Then, very slowly, with her heart beating queerly, she walked up, and just outside the sitting-room—for she felt sure that Mr. Sleuth had got up, that he was there already, waiting for her—she rested the tray on the top of the banisters and listened. For a few moments she heard nothing; then through the door came the high, quavering voice with which she had become so familiar:

“‘She saith to him, stolen waters are sweet, and bread eaten in secret is pleasant. But he knoweth not that the dead are there, and that her guests are in the depths of hell.’”

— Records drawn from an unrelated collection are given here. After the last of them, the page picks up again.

(** The outcome of the [decide] node. *)
Lemma decide_next_cases : forall init,
  let s1 := decide_next init in
  (st_next s1 = Some (u "summarize") /\ get_messages s1 = get_messages init /\ st_requested s1 = None) \/
  (st_next s1 = Some (u "end") /\ st_requested s1 = None /\
   exists s, get_messages s1 = get_messages init ++ [text_msg Assistant s] /\
             (s = REFUSAL \/ s = u "处理请求时出错: " ++ NONE_NOT_ITERABLE)) \/
  (st_next s1 = Some (u "call_tool") /\
   exists tcs, get_messages s1 = get_messages init ++ [tool_request_msg tcs]).
Proof.
  intros init s1. subst s1. unfold decide_next.
  assert (Hb : forall ms, ms = get_messages init ->
    let s1 := decide_body ms in
    (st_next s1 = Some (u "end") /\ st_requested s1 = None /\
     exists s, get_messages s1 = get_messages init ++ [text_msg Assistant s] /\
               (s = REFUSAL \/ s = u "处理请求时出错: " ++ NONE_NOT_ITERABLE)) \/
    (st_next s1 = Some (u "call_tool") /\
     exists tcs, get_messages s1 = get_messages init ++ [tool_request_msg tcs])).
  { intros ms -> s1. subst s1. unfold decide_body.
    destruct (first_user_question (get_messages init)) as [q|].
    - destruct (is_time_related q).
      + right. split; [reflexivity|]. eexists. reflexivity.
      + left. split; [reflexivity|]. split; [reflexivity|]. eexists.
        split; [reflexivity | left; reflexivity].
    - left. split; [reflexivity|]. split; [reflexivity|]. eexists.
      split; [reflexivity | right; reflexivity]. }
  destruct (last_opt (get_messages init)) as [m|].
  - destruct (role_eqb (role m) ToolRole).
    + left. split; [reflexivity|]. split; reflexivity.
    + right. apply Hb. reflexivity.
  - right. apply Hb. reflexivity.
Qed.

Lemma get_messages_summarize : forall all clock s,
  get_messages (summarize_node all clock s)
  = get_messages s ++ [text_msg Assistant
      (summary_of all clock (first_user_question (get_messages s))
                  (match st_requested s with Some r => r | None => [] end))].
Proof. reflexivity. Qed.
(** C8, as the code has it, for a subscription opened with the current
    CourseIdSet [ids] (the effect asks for exactly these identifiers).
    When every identifier has its record on the ledger, with price,
    course_year and owner in wire form, a resolution push replaces
    CourseRecords by one parsed record per identifier, in the order of the
    identifiers: its size is the size of the identifier set, and it repeats
    an entry only where the identifier set repeats an identifier (records
    carrying their identifier as [dna]).  The push leaves the CourseIdSet as
    it was, and re-subscribing with this identical set asks for the same
    identifiers and leaves CourseRecords unchanged.  When the record of some
    identifier is missing, the handler throws and CourseRecords keeps its
    previous value. *)
Theorem courses_push_one_per_id :
  forall (ids : list jsval) (rt : Runtime),
    courseIds (state rt) = ids ->
    requests (snd (subscribeCourses rt)) = requests rt ++ [CoursesMulti ids] /\
    (resolvable ledger ids ->
     exists rt',
       courses_push (multi ledger ids) (snd (subscribeCourses rt)) = Ok rt' /\
       courses (state rt') = map parsed (stored ledger ids) /\
       length (courses (state rt')) = length ids /\
       (keyed_by_dna ledger ids -> map dna (courses (state rt')) = ids) /\
       (keyed_by_dna ledger ids -> List.NoDup ids -> List.NoDup (courses (state rt'))) /\
       courseIds (state rt') = ids /\
       requests (snd (subscribeCourses rt')) = requests rt' ++ [CoursesMulti ids] /\
       (exists rt'',
          courses_push (multi ledger (courseIds (state rt')))
            (snd (subscribeCourses rt')) = Ok rt'' /\
          courses (state rt'') = courses (state rt') /\
          courseIds (state rt'') = ids)) /\
    (forall id, In id ids -> ledger id = None ->
       returns (courses_push (multi ledger ids) (snd (subscribeCourses rt))) = false /\
       courses (state (settle (snd (subscribeCourses rt))
                  (courses_push (multi ledger ids) (snd (subscribeCourses rt)))))
       = courses (state rt)).
Proof.
  intros ids rt Hids. split; [|split].
  - cbn. rewrite Hids. reflexivity.
  - intros Hres.
    pose proof (multi_resolvable ids Hres) as Hm.
    pose proof (stored_wire ids Hres) as Hw.
    assert (Hpush : forall r, courses_push (multi ledger ids) r
              = Ok (with_state (setCourses (map parsed (stored ledger ids)) (state r)) r)).
    { intros r. unfold courses_push. rewrite Hm, onCourses_present by exact Hw.
      reflexivity. }
    assert (Hdna : keyed_by_dna ledger ids -> map dna (map parsed (stored ledger ids)) = ids).
    { intros Hk. rewrite map_map. cbn. apply stored_dna; assumption. }
    exists (with_state (setCourses (map parsed (stored ledger ids))
                          (state (snd (subscribeCourses rt))))
              (snd (subscribeCourses rt))).
    split; [apply Hpush|].
    cbn [state with_state courses courseIds setCourses subscribeCourses snd request].
    split; [reflexivity|].
    split; [rewrite length_map; apply stored_length, Hres|].
    split; [exact Hdna|].
    split.
    { intros Hk Hnd. apply (NoDup_map_inv dna). rewrite Hdna by exact Hk. exact Hnd. }
    split; [exact Hids|].
    split; [rewrite Hids; reflexivity|].
    rewrite Hids. eexists. split; [apply Hpush|].
    cbn [state with_state courses courseIds setCourses subscribeCourses snd request].
    split; [reflexivity|exact Hids].
  - intros id Hin Hnone.
    assert (Hmiss : In None (multi ledger ids)).
    { unfold multi. apply in_map_iff. exists id. split; assumption. }
    unfold courses_push.
    pose proof (onCourses_absent (multi ledger ids)
                  (state (snd (subscribeCourses rt))) Hmiss) as Hthrow.
    destruct (onCourses (multi ledger ids) (state (snd (subscribeCourses rt))));
      [discriminate|].
    split; reflexivity.
Qed.

End Resolution.

Lemma courses_push_one_per_id_witness :
  (exists rt',
     courses_push (multi Sample.ledger1 [Sample.dna1])
       (snd (subscribeCourses
               (with_state (setCourseIds [Sample.dna1] initialState) mounted)))
     = Ok rt' /\
     courses (state rt') = [Sample.course1] /\
     length (courses (state rt')) = 1%nat) /\
  (returns (courses_push (multi Sample.ledger1 [Sample.dna1; Sample.dna2])
              (snd (subscribeCourses
                      (with_state (setCourseIds [Sample.dna1; Sample.dna2] initialState)
                         mounted)))) = false /\
   courses (state (settle
              (snd (subscribeCourses
                      (with_state (setCourseIds [Sample.dna1; Sample.dna2] initialState)
                         mounted)))
              (courses_push (multi Sample.ledger1 [Sample.dna1; Sample.dna2])
                 (snd (subscribeCourses
                         (with_state (setCourseIds [Sample.dna1; Sample.dna2] initialState)
                            mounted))))))
   = []).
Proof.
  split.
  - assert (Hres : resolvable Sample.ledger1 [Sample.dna1]).
    { intros id [<-|[]]. exists Sample.raw1. split; reflexivity. }
    destruct (proj1 (proj2 (courses_push_one_per_id Sample.ledger1 [Sample.dna1]
                (with_state (setCourseIds [Sample.dna1] initialState) mounted) eq_refl))
                Hres)
      as (rt' & Hpush & Hcs & Hlen & _).
    exists rt'. repeat split; assumption.
  - apply (proj2 (proj2 (courses_push_one_per_id Sample.ledger1
                [Sample.dna1; Sample.dna2]
                (with_state (setCourseIds [Sample.dna1; Sample.dna2] initialState) mounted)
                eq_refl)) Sample.dna2); [right; left; reflexivity|reflexivity].
Defined.

(** C8 as the specification words it fails: with [dna2] missing, the push
    over [dna1; dna2] does not leave one record (two identifiers minus one
    missing); the handler throws and CourseRecords keeps its former, here
    empty, value.  This is so for the push alone and for the push into a
    subscription opened with the CourseIdSet [dna1; dna2]. *)
Lemma courses_push_missing_size :
  length (absent Sample.ledger1 [Sample.dna1; Sample.dna2]) = 1%nat /\
  length (courses (state (settle mounted
            (courses_push (multi Sample.ledger1 [Sample.dna1; Sample.dna2]) mounted))))
  <> (length [Sample.dna1; Sample.dna2]
      - length (absent Sample.ledger1 [Sample.dna1; Sample.dna2]))%nat /\
  length (courses (state (settle
            (snd (subscribeCourses
                    (with_state (setCourseIds [Sample.dna1; Sample.dna2] initialState)
                       mounted)))
            (courses_push (multi Sample.ledger1 [Sample.dna1; Sample.dna2])
               (snd (subscribeCourses
                       (with_state (setCourseIds [Sample.dna1; Sample.dna2] initialState)
                          mounted)))))))
  <> (length [Sample.dna1; Sample.dna2]
      - length (absent Sample.ledger1 [Sample.dna1; Sample.dna2]))%nat.
Proof.
  split; [reflexivity|]. split; cbn; discriminate.
Qed.

(** ** The count push *)

Lemma onCount_present (count : Z) (found : list (list byte * Course)) (st : State) :
  onCount count (present found) st
  = Ok (setCourseIds (map (fun kc => dna (snd kc)) found) st).
Proof.
  unfold onCount, present.
  rewrite (mapM_result_map _
    (fun e : Entry => match snd e with Some c => dna c | None => JUndefined end)).
  - cbn. rewrite map_map. reflexivity.
  - intros e He. apply in_map_iff in He as (kc & <- & _). reflexivity.
Qed.

(** C2: whatever count pushes came before, and whatever their queries
    returned, after the handling of a push the stored CourseIdSet is
    exactly the identifiers of the entries that the enumeration query of
    that push returned, in the order of the entries: nothing of the earlier
    sets is kept, merged or compared. *)
Theorem count_push_replaces_ids :
  forall (earlier : list (Z * settled (list Entry))) (count : Z)
         (found : list (list byte * Course)) (rt : Runtime),
    courseIds (state (count_pushes (earlier ++ [(count, Fulfilled (present found))]) rt))
    = map (fun kc => dna (snd kc)) found.
Proof.
  intros earlier count found rt. unfold count_pushes.
  rewrite fold_left_app. cbn.
  unfold countForCourses_push. cbn.
  rewrite onCount_present. reflexivity.
Qed.

(** ** The course card *)

Lemma strict_eq_str_true (v : jsval) (s : string) :
  strict_eq_str v s = true <-> v = JStr s.
Proof.
  destruct v as [|[| |n|t]| |]; cbn; try (split; [discriminate|intros [=]]).
  rewrite String.eqb_eq. split; [intros ->; reflexivity|intros [= ->]; reflexivity].
Qed.

Lemma strict_eq_str_or_null (v : jsval) (s : string) :
  strict_eq_str (or_null v) s = strict_eq_str v s.
Proof. destruct v; reflexivity. Qed.

(** A card is rendered only from a wire [dna], and then it is this card. *)
Lemma CourseCard_inv (address : string) (course : Course) (card : Card) :
  CourseCard address course = Ok card ->
  exists d : Codec,
    dna course = JCodec d /\
    card = {| mine := strict_eq_str (owner course) address;
              avatar := toU8a d;
              displayDna := JPlain (toJSON d);
              yearText := or_null (course_year course);
              ownerText := or_null (owner course);
              priceText := js_or (or_null (price course)) (JStr "Not For Sale");
              actions :=
                if strict_eq_str (owner course) address
                then [SetPriceButton; TransferButton]
                else BuyCourse.render course |}.
Proof.
  unfold CourseCard. rewrite strict_eq_str_or_null.
  destruct (dna course) as [|[|b|n|s]|d|h] eqn:Hd; cbn;
    try discriminate.
  - destruct b; cbn; discriminate.
  - destruct (n =? 0); cbn; discriminate.
  - destruct (String.eqb s ""); cbn; discriminate.
  - intros [= <-]. exists d. split; reflexivity.
Qed.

There was a long pause. Mrs. Bunting could hear the leaves of her Bible being turned over, eagerly, busily; and then again Mr. Sleuth broke out, this time in a softer voice:

“‘She hath cast down many wounded from her; yea, many strong men have been slain by her.’” And in a softer, lower, plaintive tone came the words: “‘I applied my heart to know, and to search, and to seek out wisdom and the reason of things; and to know the wickedness of folly, even of foolishness and madness.’”

And as she stood there listening, a feeling of keen distress, of spiritual oppression, came over Mrs. Bunting. For the first time in her life she visioned the infinite mystery, the sadness and strangeness, of human life.

Poor Mr. Sleuth—poor unhappy, distraught Mr. Sleuth! An overwhelming pity blotted out for a moment the fear, aye, and the loathing, she had been feeling for her lodger.

She knocked at the door, and then she took up her tray.

“Come in, Mrs. Bunting.” Mr. Sleuth’s voice sounded feebler, more toneless than usual.

She turned the handle of the door and walked in. The lodger was not sitting in his usual place; he had taken the little round table on which his candle generally rested when he read in bed, out of his bedroom, and placed it over by the drawing-room window. On it were placed, open, the Bible and the Concordance. But as his landlady came in, Mr. Sleuth hastily closed the Bible, and began staring dreamily out of the window, down at the sordid, hurrying crowd of men and women which now swept along the Marylebone Road.

“There seem a great many people out today,” he observed, without looking round.